Girls I Know (SixOneSeven Books), the debut novel by DOUGLAS TREVOR ’92, explores the lives of three people in the wake of a Boston restaurant shooting: grad-school dropout Walt Steadman; Harvard undergraduate Ginger Newton, who is working on a book about women and their jobs and experiences; and a child, Mercedes Bittles, whose parents died in the shooting.

A professor of physics at Drexel University, DAVE GOLDBERG *00 guides general readers through some of the mysteries of the universe in The Universe in the Rearview Mirror: How Hidden Symmetries Shape Reality (Dutton).

The six short stories set in Hawaii in the collection This Is Paradise (Hogarth Press) by KRISTIANA KAHAKAUWILA ’03 include one about a young Hawaiian woman and her white boyfriend, and another about a young woman’s grief over the death of her grandmother. A native Hawaiian, Kahakauwila is an ­assistant professor of creative writing at Western Washington University.
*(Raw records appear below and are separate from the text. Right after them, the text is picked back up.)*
Lemma OnSignalingChange_into_stable_witness :
  (ice_restart_needed_ (this restart_pending_world) = true /\
   peer_connection_ (this restart_pending_world) <> None /\
   ice_candidates_ (this restart_pending_world) =
     [candidate_message "" candidate_A; candidate_message "" candidate_B] /\
   OnSignalingChange PeerConnectionInterface.kStable restart_pending_world =
   Done tt
     (with_trace [PcCreateOffer true]
        (with_this
           (set_ice_candidates_ []
              (set_ice_restart_needed_ false
                 (set_signaling_state_ PeerConnectionInterface.kStable
                    (this restart_pending_world))))
           restart_pending_world))) /\
  (ice_restart_needed_ (this queued_world) = false /\
   OnSignalingChange PeerConnectionInterface.kStable queued_world =
   Done tt
     (with_trace
        [SendSdp (candidate_message "" candidate_A);
         SendSdp (candidate_message "" candidate_B)]
        (with_this
           (set_ice_candidates_ []
              (set_signaling_state_ PeerConnectionInterface.kStable (this queued_world)))
           queued_world))).
Proof.
  split.
  - pose proof (OnSignalingChange_into_stable restart_pending_world) as H.
    cbv zeta in H. destruct H as [H _].
    destruct (H eq_refl) as [_ [_ Hoffer]].
    split; [reflexivity|]. split; [discriminate|]. split; [reflexivity|].
    apply Hoffer. discriminate.
  - pose proof (OnSignalingChange_into_stable queued_world) as H.
    cbv zeta in H. destruct H as [_ [H _]].
    split; [reflexivity|]. apply H. reflexivity.
Defined.

Lemma candidates_sent_in_generation_order_witness :
  buffer_invariant (idle_world sample_platform) /\
  exists w',
    deliver_all sample_run (idle_world sample_platform) = Done tt w' /\
    transmitted (trace w') =
      map (candidate_message "")
          [candidate_A; candidate_B; candidate_C; candidate_D].
Proof.
  assert (Hinv : buffer_invariant (idle_world sample_platform)).
  { split; reflexivity. }
  split; [exact Hinv|].
  destruct (candidates_sent_in_generation_order sample_run
              (idle_world sample_platform) Hinv)
    as [_ [w' [Hrun [Hinv' [_ Hstable]]]]].
  exists w'. split; [exact Hrun|].
  assert (Hw : PeerConnectionInterface.is_stable (signaling_state_ (this w')) = true).
  { vm_compute in Hrun. injection Hrun as <-. reflexivity. }
  rewrite (Hstable Hw). reflexivity.
Defined.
The 28 essays and stories in the anthology The Cassoulet Saved Our Marriage: True Tales of Food, Family, and How We Learn to Eat (Roost Books), edited by LISA CATHERINE HARPER ’88 and Caroline M. Grant, explore the connection between food and family. Among the contributors are Jeff Gordinier ’88, Paul Kogan ’88, Keith Blanchard ’88, and Gregory Dicum ’91.

JOSEPHINE DECKER ’03’s feature film Butter on the Latch, about friends who attend a Balkan music camp in Mendocino, Calif., ­premiered in May at the Mary­land Film Festival. Richard Brody of The New Yorker called it “an utter exhilaration of cinematic imagination, a pure high of invention.”

Take Heart (Whole World Music), an album by singer-songwriter BEN TOUSLEY ’71 and Sue Kranz, features ­original folk songs and classic covers, including “You Were on My Mind” (Ian and Sylvia) and “You Can Close Your Eyes” (James Taylor). A longtime presence in the Boston folk community, Tousley has released six solo albums.